EXERCISE INSTRUCTIONS
In the listing below, the lines starting with the line with "(ra_out a) true" and going on through the line with "Some add_author_key else" are to be reproduced exactly, and only those.

RECORDS FOR THE TASK
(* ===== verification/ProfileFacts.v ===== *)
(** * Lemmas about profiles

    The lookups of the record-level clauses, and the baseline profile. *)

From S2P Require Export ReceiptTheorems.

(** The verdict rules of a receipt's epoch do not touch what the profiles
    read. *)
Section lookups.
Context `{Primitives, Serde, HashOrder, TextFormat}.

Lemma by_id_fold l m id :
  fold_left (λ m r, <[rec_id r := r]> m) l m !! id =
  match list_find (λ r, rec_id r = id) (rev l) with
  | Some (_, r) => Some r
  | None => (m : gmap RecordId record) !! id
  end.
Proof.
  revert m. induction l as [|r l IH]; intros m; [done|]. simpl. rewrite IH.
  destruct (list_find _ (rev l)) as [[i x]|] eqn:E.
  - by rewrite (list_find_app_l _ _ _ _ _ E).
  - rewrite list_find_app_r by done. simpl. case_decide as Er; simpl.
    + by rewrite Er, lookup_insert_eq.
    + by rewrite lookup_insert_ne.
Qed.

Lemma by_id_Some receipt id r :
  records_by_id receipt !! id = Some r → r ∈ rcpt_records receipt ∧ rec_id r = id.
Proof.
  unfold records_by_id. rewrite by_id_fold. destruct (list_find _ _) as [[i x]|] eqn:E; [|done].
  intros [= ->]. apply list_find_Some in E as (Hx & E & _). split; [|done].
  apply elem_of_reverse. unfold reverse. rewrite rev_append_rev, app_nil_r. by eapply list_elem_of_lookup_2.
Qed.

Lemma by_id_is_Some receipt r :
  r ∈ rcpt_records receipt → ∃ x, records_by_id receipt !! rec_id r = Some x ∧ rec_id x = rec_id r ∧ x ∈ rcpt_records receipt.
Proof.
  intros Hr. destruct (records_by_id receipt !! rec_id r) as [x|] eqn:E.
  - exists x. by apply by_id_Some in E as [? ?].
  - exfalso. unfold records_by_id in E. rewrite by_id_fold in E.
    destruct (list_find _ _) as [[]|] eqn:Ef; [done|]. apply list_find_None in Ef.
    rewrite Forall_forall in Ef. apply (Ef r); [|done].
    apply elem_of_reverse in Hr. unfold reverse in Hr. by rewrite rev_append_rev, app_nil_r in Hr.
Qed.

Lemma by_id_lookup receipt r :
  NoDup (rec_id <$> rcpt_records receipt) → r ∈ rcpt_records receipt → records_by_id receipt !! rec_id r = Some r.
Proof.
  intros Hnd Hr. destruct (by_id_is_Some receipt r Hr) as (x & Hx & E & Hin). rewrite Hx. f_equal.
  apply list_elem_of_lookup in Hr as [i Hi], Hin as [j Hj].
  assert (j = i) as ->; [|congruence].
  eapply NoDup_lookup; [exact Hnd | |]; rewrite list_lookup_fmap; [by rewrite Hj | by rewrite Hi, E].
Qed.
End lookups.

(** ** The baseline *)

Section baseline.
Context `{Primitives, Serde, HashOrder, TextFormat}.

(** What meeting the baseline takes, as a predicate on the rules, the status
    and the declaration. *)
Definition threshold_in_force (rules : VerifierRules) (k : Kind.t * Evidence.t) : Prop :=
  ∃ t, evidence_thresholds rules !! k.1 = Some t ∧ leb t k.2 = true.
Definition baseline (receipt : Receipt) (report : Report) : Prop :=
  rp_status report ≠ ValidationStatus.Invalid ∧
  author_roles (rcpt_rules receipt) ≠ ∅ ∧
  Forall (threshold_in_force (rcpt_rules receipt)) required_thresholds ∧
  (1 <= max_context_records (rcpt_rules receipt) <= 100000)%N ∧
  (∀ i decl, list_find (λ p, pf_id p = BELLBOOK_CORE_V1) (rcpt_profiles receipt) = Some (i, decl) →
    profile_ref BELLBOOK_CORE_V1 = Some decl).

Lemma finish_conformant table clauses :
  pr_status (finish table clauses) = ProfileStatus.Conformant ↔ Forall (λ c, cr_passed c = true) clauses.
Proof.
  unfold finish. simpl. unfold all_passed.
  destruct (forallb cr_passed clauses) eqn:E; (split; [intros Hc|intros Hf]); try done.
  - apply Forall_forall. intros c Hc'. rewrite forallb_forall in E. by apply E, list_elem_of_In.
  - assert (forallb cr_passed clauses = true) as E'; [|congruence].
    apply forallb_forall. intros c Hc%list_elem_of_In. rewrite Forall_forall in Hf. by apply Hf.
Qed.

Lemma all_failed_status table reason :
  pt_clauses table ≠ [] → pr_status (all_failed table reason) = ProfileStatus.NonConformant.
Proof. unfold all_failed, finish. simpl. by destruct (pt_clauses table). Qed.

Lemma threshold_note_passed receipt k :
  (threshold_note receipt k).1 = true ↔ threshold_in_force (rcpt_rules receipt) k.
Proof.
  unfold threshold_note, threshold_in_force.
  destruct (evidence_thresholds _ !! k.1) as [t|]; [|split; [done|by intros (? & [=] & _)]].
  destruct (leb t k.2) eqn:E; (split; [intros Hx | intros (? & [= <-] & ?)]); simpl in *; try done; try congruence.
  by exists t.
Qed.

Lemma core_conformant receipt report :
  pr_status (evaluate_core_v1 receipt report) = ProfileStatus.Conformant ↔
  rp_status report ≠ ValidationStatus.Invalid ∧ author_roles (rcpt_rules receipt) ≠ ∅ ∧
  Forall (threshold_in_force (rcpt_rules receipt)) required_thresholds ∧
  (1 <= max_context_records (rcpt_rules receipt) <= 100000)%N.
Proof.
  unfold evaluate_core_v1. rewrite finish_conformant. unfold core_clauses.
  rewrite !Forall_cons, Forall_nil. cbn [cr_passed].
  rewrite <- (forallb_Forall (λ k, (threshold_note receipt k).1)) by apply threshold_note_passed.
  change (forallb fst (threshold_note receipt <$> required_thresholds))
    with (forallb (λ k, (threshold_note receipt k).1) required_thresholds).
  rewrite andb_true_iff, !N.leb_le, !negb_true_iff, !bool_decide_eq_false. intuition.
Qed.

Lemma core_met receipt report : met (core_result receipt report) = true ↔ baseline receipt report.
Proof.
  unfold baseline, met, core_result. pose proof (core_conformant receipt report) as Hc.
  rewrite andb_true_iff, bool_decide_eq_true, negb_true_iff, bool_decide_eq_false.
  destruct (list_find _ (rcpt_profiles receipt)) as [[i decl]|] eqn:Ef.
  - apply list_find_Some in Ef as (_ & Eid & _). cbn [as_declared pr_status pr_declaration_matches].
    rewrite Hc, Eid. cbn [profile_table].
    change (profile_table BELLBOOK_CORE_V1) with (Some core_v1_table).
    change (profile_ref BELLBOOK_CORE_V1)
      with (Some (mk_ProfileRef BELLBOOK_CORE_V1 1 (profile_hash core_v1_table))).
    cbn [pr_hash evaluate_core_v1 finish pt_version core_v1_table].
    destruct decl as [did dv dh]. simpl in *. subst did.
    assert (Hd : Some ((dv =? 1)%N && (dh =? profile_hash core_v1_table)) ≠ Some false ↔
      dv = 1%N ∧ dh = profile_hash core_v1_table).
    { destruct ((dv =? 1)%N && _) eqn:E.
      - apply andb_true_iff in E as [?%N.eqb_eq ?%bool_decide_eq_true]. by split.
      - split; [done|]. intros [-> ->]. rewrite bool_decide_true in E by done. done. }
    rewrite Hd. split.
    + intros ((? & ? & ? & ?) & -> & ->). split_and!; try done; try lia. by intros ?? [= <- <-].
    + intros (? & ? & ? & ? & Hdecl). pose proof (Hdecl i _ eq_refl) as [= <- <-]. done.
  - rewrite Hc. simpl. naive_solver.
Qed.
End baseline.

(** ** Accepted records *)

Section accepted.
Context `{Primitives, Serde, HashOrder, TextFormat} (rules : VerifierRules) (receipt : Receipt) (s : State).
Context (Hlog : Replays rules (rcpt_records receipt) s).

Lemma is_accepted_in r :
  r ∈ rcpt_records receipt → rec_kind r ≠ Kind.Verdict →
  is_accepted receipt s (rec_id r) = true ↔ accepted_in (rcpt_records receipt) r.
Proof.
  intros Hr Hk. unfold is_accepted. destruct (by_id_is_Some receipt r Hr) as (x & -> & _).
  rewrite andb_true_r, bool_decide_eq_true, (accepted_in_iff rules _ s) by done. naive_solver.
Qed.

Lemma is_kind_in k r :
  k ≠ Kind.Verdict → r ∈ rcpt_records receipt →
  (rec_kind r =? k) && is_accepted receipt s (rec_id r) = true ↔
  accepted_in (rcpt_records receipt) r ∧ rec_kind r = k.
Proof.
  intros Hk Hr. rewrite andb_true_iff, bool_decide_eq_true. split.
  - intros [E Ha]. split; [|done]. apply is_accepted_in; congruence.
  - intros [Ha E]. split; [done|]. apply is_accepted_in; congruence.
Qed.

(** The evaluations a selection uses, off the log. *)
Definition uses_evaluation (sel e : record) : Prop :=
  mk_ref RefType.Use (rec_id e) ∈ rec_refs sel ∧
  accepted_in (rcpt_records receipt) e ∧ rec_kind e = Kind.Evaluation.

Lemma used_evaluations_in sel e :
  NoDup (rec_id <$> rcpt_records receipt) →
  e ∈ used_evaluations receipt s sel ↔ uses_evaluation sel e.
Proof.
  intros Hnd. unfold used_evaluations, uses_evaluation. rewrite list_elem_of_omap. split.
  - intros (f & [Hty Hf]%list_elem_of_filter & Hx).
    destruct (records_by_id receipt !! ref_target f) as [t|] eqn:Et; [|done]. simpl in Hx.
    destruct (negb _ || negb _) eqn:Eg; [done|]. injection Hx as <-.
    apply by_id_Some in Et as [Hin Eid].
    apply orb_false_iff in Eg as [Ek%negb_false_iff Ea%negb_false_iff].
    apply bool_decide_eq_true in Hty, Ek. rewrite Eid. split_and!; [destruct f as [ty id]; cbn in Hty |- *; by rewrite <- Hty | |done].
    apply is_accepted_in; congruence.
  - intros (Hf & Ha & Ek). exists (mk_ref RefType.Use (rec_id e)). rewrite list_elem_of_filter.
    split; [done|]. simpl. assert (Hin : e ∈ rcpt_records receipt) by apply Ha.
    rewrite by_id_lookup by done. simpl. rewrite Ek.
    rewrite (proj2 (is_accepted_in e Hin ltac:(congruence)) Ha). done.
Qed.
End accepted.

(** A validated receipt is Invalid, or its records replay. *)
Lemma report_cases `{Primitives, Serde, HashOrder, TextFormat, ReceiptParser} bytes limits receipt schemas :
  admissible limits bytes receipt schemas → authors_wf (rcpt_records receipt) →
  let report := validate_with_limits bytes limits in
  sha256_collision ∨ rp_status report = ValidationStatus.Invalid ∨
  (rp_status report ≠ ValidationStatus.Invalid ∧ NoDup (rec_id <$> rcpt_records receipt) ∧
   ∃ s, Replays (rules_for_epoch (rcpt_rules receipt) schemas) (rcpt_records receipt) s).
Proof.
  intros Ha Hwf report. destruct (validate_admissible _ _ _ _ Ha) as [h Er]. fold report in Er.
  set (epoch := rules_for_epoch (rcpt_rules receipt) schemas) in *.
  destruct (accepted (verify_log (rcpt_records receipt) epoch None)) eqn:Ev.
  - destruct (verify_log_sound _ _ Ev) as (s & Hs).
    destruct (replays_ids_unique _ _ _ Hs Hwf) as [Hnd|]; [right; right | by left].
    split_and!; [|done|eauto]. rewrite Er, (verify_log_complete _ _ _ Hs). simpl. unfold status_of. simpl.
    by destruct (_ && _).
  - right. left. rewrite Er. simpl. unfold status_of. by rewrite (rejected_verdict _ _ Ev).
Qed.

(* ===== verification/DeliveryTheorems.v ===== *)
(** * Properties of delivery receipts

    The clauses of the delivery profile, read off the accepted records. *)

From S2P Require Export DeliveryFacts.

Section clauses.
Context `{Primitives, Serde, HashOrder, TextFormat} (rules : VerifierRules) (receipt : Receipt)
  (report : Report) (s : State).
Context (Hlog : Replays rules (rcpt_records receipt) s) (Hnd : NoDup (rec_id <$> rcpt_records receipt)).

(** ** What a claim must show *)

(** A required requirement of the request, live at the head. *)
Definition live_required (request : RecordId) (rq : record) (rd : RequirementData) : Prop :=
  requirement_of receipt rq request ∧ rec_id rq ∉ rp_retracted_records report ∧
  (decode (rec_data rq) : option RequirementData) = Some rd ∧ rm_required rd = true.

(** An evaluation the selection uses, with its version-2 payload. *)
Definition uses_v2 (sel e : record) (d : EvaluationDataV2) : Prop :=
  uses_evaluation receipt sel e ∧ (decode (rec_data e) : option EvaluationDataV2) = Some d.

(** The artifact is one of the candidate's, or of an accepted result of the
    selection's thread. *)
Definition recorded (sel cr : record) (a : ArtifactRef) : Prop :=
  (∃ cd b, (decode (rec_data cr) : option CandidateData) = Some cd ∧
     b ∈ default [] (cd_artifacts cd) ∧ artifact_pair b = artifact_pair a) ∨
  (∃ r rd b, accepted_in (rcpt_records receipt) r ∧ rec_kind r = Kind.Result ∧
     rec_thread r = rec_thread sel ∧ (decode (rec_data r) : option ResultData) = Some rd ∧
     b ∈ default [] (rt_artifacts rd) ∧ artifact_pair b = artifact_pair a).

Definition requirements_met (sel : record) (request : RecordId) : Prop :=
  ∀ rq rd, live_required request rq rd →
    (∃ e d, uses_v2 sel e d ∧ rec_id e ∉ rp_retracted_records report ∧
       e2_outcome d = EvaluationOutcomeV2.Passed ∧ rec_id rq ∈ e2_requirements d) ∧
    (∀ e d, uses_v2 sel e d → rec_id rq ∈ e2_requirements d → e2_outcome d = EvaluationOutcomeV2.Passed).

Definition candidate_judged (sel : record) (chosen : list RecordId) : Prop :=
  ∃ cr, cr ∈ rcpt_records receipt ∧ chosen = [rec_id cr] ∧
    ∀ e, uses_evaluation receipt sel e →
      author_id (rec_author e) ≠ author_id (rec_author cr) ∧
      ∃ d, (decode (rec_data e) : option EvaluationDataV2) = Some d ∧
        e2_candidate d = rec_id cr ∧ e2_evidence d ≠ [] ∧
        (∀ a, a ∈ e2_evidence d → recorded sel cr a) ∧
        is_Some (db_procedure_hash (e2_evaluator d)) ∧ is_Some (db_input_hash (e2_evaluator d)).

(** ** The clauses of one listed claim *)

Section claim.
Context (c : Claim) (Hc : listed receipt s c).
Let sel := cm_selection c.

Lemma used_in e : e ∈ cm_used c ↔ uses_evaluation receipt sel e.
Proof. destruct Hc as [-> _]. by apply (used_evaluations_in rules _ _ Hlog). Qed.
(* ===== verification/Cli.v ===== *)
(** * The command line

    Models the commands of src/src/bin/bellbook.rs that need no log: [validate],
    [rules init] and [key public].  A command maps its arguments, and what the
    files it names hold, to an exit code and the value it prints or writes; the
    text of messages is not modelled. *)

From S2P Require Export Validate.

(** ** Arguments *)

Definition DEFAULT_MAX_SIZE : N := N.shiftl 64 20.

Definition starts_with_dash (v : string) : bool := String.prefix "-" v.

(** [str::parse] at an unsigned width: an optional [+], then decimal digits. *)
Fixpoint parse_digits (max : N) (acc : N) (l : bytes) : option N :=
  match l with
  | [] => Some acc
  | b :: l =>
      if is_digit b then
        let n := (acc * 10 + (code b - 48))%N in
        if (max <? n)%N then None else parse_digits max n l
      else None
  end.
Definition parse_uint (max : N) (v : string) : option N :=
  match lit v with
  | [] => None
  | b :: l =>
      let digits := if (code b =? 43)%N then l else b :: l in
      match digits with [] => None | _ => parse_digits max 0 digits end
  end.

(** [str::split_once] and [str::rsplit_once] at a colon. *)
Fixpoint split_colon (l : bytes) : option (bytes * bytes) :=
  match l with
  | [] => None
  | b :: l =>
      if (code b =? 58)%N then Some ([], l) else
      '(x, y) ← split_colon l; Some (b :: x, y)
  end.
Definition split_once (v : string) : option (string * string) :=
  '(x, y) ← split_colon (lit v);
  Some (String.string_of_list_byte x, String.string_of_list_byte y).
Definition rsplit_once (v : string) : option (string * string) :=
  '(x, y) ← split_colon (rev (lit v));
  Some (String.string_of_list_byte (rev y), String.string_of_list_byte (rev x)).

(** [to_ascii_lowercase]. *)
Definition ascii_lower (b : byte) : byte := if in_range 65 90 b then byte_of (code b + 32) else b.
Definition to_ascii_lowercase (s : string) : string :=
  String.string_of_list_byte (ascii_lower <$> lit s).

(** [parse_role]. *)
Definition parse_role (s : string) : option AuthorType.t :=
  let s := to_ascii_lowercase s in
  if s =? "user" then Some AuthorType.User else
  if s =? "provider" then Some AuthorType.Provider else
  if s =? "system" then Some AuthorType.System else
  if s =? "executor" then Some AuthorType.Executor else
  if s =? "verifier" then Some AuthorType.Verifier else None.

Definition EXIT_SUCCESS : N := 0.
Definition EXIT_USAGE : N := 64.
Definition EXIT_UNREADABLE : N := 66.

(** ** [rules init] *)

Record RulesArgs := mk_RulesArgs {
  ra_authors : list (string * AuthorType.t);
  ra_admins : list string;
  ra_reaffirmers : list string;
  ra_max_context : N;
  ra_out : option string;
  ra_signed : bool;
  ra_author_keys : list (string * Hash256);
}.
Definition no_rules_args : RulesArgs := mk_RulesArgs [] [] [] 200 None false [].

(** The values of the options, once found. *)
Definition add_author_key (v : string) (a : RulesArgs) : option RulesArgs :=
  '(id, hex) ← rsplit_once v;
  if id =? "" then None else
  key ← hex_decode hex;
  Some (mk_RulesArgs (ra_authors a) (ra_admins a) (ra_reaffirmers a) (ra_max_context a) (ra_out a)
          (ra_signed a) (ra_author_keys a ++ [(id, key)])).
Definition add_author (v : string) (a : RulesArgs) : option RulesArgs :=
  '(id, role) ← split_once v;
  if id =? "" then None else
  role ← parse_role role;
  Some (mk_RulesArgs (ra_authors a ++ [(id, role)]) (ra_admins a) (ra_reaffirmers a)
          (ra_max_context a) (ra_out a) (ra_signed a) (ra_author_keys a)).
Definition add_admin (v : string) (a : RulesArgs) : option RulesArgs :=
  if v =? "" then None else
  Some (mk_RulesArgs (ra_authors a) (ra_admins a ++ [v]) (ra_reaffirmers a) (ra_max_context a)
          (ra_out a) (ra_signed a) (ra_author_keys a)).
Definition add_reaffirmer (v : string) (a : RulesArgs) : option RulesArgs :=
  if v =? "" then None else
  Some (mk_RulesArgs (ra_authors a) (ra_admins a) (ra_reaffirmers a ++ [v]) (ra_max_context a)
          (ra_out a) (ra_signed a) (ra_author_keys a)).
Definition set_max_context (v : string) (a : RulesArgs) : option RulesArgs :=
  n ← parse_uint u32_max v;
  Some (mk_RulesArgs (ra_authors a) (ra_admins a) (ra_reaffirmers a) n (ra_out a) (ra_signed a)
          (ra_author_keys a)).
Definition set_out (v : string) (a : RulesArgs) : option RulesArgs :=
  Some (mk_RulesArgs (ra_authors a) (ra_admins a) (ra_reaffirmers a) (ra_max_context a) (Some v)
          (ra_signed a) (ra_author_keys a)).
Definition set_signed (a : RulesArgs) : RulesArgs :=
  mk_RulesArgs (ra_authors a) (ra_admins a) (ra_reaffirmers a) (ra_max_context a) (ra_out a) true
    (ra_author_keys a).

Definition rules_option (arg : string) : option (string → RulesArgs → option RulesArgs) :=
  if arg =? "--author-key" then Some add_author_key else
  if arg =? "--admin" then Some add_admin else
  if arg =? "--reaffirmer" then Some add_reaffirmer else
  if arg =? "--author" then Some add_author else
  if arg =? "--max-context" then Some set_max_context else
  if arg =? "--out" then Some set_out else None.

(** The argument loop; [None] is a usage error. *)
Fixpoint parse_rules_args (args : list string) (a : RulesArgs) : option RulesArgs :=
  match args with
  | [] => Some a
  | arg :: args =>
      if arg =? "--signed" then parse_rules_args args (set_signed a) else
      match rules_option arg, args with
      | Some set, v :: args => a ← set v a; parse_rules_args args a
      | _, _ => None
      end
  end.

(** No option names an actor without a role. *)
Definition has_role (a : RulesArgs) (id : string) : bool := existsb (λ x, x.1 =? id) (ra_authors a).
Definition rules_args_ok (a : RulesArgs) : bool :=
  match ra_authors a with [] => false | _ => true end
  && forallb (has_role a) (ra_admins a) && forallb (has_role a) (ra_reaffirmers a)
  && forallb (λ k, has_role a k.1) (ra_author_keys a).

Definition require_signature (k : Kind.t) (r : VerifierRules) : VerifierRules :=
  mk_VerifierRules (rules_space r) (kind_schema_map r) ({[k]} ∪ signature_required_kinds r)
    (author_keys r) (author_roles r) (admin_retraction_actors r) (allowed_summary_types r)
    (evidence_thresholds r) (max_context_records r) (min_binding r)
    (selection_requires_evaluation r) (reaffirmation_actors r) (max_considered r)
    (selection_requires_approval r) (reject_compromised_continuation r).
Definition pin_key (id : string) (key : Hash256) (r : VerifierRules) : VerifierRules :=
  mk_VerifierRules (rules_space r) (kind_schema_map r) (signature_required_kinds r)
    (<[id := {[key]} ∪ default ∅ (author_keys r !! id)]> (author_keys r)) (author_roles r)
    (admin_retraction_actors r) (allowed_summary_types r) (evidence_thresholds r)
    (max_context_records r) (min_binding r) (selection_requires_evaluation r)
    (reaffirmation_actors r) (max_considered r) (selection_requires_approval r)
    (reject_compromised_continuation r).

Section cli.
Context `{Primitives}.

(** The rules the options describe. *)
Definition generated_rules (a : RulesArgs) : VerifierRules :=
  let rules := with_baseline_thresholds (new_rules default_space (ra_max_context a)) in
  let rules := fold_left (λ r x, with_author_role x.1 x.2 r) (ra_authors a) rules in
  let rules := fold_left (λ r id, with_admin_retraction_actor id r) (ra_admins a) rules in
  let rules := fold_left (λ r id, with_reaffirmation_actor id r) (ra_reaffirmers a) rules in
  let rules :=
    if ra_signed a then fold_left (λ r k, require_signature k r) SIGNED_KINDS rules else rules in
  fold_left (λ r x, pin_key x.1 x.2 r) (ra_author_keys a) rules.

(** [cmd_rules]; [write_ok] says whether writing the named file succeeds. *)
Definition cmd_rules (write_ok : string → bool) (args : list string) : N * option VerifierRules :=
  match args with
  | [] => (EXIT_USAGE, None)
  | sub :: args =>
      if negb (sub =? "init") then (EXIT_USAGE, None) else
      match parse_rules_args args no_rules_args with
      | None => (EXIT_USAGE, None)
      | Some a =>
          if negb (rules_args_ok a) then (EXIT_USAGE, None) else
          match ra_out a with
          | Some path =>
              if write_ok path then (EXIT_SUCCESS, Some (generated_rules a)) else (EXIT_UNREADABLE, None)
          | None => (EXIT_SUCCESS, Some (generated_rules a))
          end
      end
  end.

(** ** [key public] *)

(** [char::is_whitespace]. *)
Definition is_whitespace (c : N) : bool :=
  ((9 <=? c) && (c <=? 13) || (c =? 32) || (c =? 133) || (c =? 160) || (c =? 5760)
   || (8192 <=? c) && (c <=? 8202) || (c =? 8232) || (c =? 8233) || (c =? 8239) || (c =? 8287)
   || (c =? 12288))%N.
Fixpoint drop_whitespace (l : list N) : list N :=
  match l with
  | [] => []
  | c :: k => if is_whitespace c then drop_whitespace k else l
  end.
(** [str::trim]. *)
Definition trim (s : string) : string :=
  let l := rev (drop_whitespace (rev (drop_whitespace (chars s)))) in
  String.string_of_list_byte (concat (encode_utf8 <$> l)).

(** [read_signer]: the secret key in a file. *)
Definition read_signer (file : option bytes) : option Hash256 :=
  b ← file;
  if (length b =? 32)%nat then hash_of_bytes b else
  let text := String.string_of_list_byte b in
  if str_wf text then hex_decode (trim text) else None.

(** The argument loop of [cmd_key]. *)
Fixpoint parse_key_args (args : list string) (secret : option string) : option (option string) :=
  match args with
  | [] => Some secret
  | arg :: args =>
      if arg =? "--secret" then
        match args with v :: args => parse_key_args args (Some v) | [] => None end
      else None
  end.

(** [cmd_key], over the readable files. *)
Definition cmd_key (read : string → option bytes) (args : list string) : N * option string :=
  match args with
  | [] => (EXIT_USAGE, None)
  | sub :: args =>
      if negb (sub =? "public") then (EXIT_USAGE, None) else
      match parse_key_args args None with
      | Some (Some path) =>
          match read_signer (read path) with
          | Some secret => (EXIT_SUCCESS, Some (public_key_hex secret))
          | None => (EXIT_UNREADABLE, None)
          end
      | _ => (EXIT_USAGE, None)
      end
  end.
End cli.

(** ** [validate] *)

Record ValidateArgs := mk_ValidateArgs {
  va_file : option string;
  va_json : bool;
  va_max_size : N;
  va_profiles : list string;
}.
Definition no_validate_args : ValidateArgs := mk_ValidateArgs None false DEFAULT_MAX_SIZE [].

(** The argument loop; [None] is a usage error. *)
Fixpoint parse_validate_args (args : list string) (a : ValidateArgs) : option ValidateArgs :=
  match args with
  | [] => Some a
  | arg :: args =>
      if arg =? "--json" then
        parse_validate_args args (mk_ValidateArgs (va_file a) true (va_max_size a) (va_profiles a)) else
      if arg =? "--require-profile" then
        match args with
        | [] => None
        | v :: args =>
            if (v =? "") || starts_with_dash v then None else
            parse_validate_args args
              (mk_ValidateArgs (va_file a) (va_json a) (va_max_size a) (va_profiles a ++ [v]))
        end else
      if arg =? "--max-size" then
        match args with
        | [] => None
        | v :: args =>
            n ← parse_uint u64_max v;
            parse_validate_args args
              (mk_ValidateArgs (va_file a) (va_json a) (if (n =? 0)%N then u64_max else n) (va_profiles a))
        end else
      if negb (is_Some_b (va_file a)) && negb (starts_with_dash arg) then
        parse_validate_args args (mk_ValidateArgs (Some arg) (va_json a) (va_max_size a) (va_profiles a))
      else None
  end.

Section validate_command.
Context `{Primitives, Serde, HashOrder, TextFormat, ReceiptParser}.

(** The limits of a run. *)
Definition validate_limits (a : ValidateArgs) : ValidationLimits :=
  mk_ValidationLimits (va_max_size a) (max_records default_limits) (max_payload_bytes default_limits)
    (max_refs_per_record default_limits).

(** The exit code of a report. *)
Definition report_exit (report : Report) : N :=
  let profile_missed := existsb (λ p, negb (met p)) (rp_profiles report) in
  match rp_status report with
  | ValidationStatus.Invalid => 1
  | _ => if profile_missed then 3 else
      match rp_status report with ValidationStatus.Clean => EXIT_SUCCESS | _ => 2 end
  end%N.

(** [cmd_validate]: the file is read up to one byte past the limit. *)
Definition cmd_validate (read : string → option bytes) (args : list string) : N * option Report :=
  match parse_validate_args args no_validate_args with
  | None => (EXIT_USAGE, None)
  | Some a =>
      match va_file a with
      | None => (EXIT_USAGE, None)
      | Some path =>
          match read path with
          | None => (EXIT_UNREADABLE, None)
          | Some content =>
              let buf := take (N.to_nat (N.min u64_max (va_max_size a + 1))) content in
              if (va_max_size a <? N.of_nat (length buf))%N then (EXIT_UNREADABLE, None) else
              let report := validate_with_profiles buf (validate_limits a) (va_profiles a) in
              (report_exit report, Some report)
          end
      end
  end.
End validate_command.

FINAL ANSWER
  mk_RulesArgs (ra_authors a) (ra_admins a) (ra_reaffirmers a) (ra_max_context a) (ra_out a) true
    (ra_author_keys a).

Definition rules_option (arg : string) : option (string → RulesArgs → option RulesArgs) :=
  if arg =? "--author-key" then Some add_author_key else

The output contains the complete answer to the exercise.